A note from Defend Democracy: The following post first appeared on Warren Kinsella’s blog on December 30, 2015 (click here to view the original post on WarrenKinsella.com).
We would like to gratefully acknowledge Warren’s permission to post it here as well. DefendDemocracy.ca aims to represent Canadians of all political stripes, making Warren’s contribution particularly valuable in the effort to convince Justin Trudeau’s government to respect Canadian democracy and hold a referendum prior to enacting electoral reform.
I was on a CTV panel when the Speech from the Throne was read out. This part wasn’t a surprise, but I was surprised the Liberals were doubling down on it:
“The Government will . . . take action to ensure that 2015 will be the last federal election conducted under the first-past-the-post voting system.”
There are ten reasons I can think of, off the top of my head no less, why they are wrong to ram this through, as they seem intent on doing. Here they are.
1. The government has no specific mandate for any specific change. They need to go and get one. Four sentences on page eight of a glossy campaign document that was likely read by only a few hundred Canadians isn’t sufficient.
2. A change – whether to ranked ballots, or proportional representation, mandatory voting, online voting, or whatever – like this is very big. Any government who wishes to make a change to the way our democracy actually functions needs to be acting (and seen to be acting) in a way that is quintessentially democratic. Refusing to listen to critics isn’t being democratic.
3. The likely changes seem to be weighted in favour of the incumbent Liberal government. That’s wrong. It renders the whole thing illegitimate from the start, and possibly illegal.
4. It’s being rushed. A wholesale and undefined revision of voting laws by 2017? Is any group of people clamouring for that much change, that fast? Is it possible to revise approximately 150 years of voting rules in about 15 months? Maybe – but if you have a solution to a problem, you need to persuade the people (who are the bosses, after all) that they have a problem that is worth solving.
5. Several provinces, including Ontario during an election in which I was involved, have sought a mandate to change election rules. Every one of them went down to defeat. The federal government needs to pay heed to that – but they’re not.
6. It’ll be challenged in court, and possibly hung up for years. In particular, it’ll be noted under section three of the Charter – the document, note well, that was birthed by the current Prime Minister’s father – no government is permitted to override “the right to vote.” What does that mean? Well, our highest court in Figueroa [1 SCR 912, 2003 SCC 37] decreed: “In a democracy, sovereign power resides in the people as a whole and each citizen must have a genuine opportunity to take part in the governance of the country through participation in the selection of elected representatives.” The Supremes are likely to be sympathetic to an argument that a ill-defined, rammed-through gutting of election laws doesn’t give the people “a genuine opportunity to take part.”

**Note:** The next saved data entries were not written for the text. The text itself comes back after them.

(** The area after a handler, in its place. *)
Lemma area_handled good s' a' ok o : (attr_private (page_attr a v) = true → leafy (map_perm a) = true) → frames_of L r v = None →
  handled ext roots s a (frames_of L) (private_in (attrs_of L)) (adm_in (attrs_of L)) r v good s' a' ok o →
  spaces_ok s' (with_areas L r (l1 ++ a' :: l2)) ∧ (∀ v', attr_at (l1 ++ a' :: l2) v' = attr_at (L r) v') ∧ quiet (mc_mem s) (mc_mem s') r v ∧
  (ok = true → ∃ b, entry_at (mc_mem s') r v = Some b ∧ good b).
Proof using Hok HL Hh.
  intros Hp Hnone Hd. destruct page_attrs as (Ha & Hf & Hr & Hu & _). destruct (proj1 Hok r) as [Hwr Hfr]. rewrite HL in Hwr, Hfr.
  assert (∃ d, a' = set_frames a d ∧ (∀ v', is_Some (d !! v') → holds a v' = true) ∧ ∀ v', d !! v' = if decide (v' = v) then o else data_frames a !! v')
    as (d & -> & Hd1 & Hd2).
  { assert (frames_in a) as Hin by (unfold frames_wf in Hfr; by rewrite Forall_app, Forall_cons in Hfr; destruct Hfr as (_ & ? & _)).
    destruct o as [f|]; [exists (<[v := f]> (data_frames a))|exists (data_frames a)]; rewrite (hd_area _ _ _ _ _ _ _ _ _ _ _ _ _ _ Hd); split_and!; try done.
    - intros v' [f' Hf']. destruct (decide (v' = v)) as [->|]; [done|]. rewrite lookup_insert_ne in Hf' by done. by eapply Hin.
    - intros v'. destruct (decide (v' = v)) as [->|]; [by rewrite lookup_insert_eq|by rewrite lookup_insert_ne].
    - by destruct a.
    - intros v' [f' Hf']. by eapply Hin.
    - intros v'. destruct (decide (v' = v)) as [->|]; [by rewrite <- Hf|done]. }
  split; [|split; [|split]].
  - eapply (spaces_ok_area s); [exact Hok|done|done|eapply pages_ok_handled; [apply Hok|exact Ha|exact Hnone|exact Hd|intros _; exact Hp]|].
    intros r' v'. unfold pf_set. destruct (decide (r' = r)) as [->|Hne]; [|rewrite decide_False by (by intros [??]); done].
    destruct (decide (v' = v)) as [->|Hv]; [rewrite decide_True, Hh, Hd2, decide_True by done; done|].
    rewrite decide_False by (by intros [??]). destruct (holds a v') eqn:Hh'; [|done]. rewrite Hd2, decide_False by done.
    unfold frames_of. rewrite HL. by apply attr_at_area.
  - intros v'. rewrite HL. by apply (update_frames l1 a l2 d).
  - apply step_quiet, Hd.
  - intros ->. apply (hd_ok _ _ _ _ _ _ _ _ _ _ _ _ _ _ Hd).
Qed.
End page.

(** A store to a present page, in the areas. *)
Lemma store_ok s L r v ms c : spaces_ok s L → root_ppn (page_table ms) = r → areas ms = L r →
  ∃ s' ms' ok, handle_write_protect_fault s ms v c = Done (s', ms', ok) ∧ root_ppn (page_table ms') = r ∧
    spaces_ok s' (with_areas L r (areas ms')) ∧ quiet (mc_mem s) (mc_mem s') r v ∧ (∀ v', attr_at (areas ms') v' = attr_at (areas ms) v') ∧
    (ok = true → ∃ t b, attr_at (areas ms') v = Some t ∧ permits (at_perm t) c = true ∧ entry_at (mc_mem s') r v = Some b ∧ allows b c = true).
Proof.
  intros Hok Hroot HL. assert (∃ s' ms' ok, Done (s, ms, false) = Done (s', ms', ok) ∧ root_ppn (page_table ms') = r ∧
    spaces_ok s' (with_areas L r (areas ms')) ∧ quiet (mc_mem s) (mc_mem s') r v ∧ (∀ v', attr_at (areas ms') v' = attr_at (areas ms) v') ∧
    (ok = true → ∃ t b, attr_at (areas ms') v = Some t ∧ permits (at_perm t) c = true ∧ entry_at (mc_mem s') r v = Some b ∧ allows b c = true)) as Hno.
  { exists s, ms, false. split_and!; try done. rewrite HL. by apply spaces_ok_same. }
  unfold handle_write_protect_fault. destruct (bool_decide _) eqn:Hc; [done|]. apply bool_decide_eq_false in Hc.
  destruct (area_index is_cow_area (areas ms) v) as [i|] eqn:Hi; [|done]. clear Hno.
  apply area_index_spec in Hi as (l1 & a & l2 & E & -> & _ & Hh). rewrite HL in E. unfold on_area. rewrite HL, E, list_lookup_middle by done.
  cbn [unwrap mbind comp_bind]. destruct (page_attrs s L r v l1 a l2 Hok E Hh) as (Ha & Hf & Hr & Hu & Hao).
  destruct (write_protect_ok ext roots s (page_table ms) a (frames_of L) (private_in (attrs_of L)) (adm_in (attrs_of L)) r v) as
    (s' & d & ok & -> & Hgr & Hi' & Hd & Hstep & Hres); [apply Hok|done|done|done|done|intros b; unfold adm_in; by rewrite Ha|].
  cbn [mbind comp_bind]. rewrite insert_middle. destruct (proj1 Hok r) as [Hwr Hfr]. rewrite E in Hwr, Hfr.
  assert (frames_in a) as Hin by (unfold frames_wf in Hfr; by rewrite Forall_app, Forall_cons in Hfr; destruct Hfr as (_ & ? & _)).
  assert (∀ v', is_Some (d !! v') → holds a v' = true) as Hdh.
  { intros v' [f Hf']. destruct (decide (v' = v)) as [->|Hne]; [done|]. rewrite Hd in Hf' by done. by eapply Hin. }
  destruct (update_frames l1 a l2 d Hwr Hfr Hdh) as (_ & _ & Hattr & _).
  eexists s', _, ok. split; [done|]. simpl. split; [done|]. split; [|split; [by apply step_quiet|split]].
  - apply (spaces_ok_area s s' L r l1 a l2 d (pf_set (frames_of L) r v (d !! v))); [exact Hok|exact E|done| |].
    + destruct Hok as [_ [P1 P2 P3 P4 P5]]. split; [done|..].
      * intros r' v' f. unfold pf_set. case_decide as Hd'; [destruct Hd' as [-> ->]; rewrite Ha; eauto|apply P2].
      * rewrite Hgr. exact P3.
      * intros r' v' f. unfold pf_set. case_decide as Hd'; [destruct Hd' as [-> ->]|].
        { intros Hdv. destruct ok; [destruct Hres as [_ (b & -> & _)]; eauto|]. destruct Hres as (-> & -> & _). apply (P4 r v f). by rewrite Hf. }
        intros Hf'. destruct (P2 _ _ _ Hf') as [t' Ht']. destruct (P3 _ _ _ Ht') as (? & ? & _).
        rewrite (sp_pte _ _ _ _ _ Hstep) by (done || intros [= -> ->]; by apply Hd'). by eapply P4.
      * intros r' v' f t. unfold pf_set. case_decide as Hd'; [destruct Hd' as [-> ->]|apply P5].
        intros Hdv Ht Hp. destruct ok; [|destruct Hres as (-> & -> & _); eapply (P5 r v f); [by rewrite Hf|done|done]].
        rewrite Ha in Ht. injection Ht as <-. destruct Hres as [Hw _]. simpl. unfold leafy. rewrite Hw. by rewrite orb_true_r.
    + intros r' v'. unfold pf_set. destruct (decide (r' = r)) as [->|Hne]; [|rewrite decide_False by (by intros [??]); done].
      destruct (decide (v' = v)) as [->|Hv]; [by rewrite decide_True, Hh by done|]. rewrite decide_False by (by intros [??]).
      destruct (holds a v') eqn:Hh'; [|done]. rewrite Hd by done. unfold frames_of. rewrite E. by apply attr_at_area.
  - intros v'. by rewrite Hattr.
  - intros ->. destruct Hres as [Hw (b & Hb & Hal)]. exists (page_attr a v), b. rewrite Hattr, <- E. split; [exact Ha|]. split; [|split; [done|]].
    + simpl. destruct c; simpl; try done; [naive_solver|naive_solver|]. unfold leafy. rewrite Hw. by rewrite orb_true_r.
    + destruct c; try done; naive_solver.
Qed.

7. It is politically unwise. When Stephen Harper tried to ram through changes to election financing laws, ones that he too had made passing reference to in the just-held election campaign, Liberals rightly were incensed – and they very nearly defeated Harper’s government for trying to rig the rules in its favour. The changes being suggested by Trudeau’s government are far more fundamental – they go to the very heart of our democracy itself. That’s more important than financing of political parties.
8. Proportional representation, in countries which practice it, leads to instability. Majorities become rare, and continual election cycles become the norm. Simultaneously, fringe groups – neo-Nazis and the like – start to win seats, and acquire legitimacy as a result.
9. Ranked ballots – which the Liberals likely favour, because it favours them – is also problematic. Does a ranked system truly reflect a voter’s voting preferences? (Probably not.) Doesn’t it result in more voting errors? (It does.) Does lower turnout happen? (Usually.) Doesn’t it produce lots of run-offs, which paradoxically leads back to the very system that the government is seeking to change in the first place? (Um, yes. Yes it does.)
10. It’s our democracy, not a particular political party’s. It isn’t perfect, but it has been at the centre of collective efforts to produce a near-perfect nation. Mess with it at your own risk, Mr. Trudeau.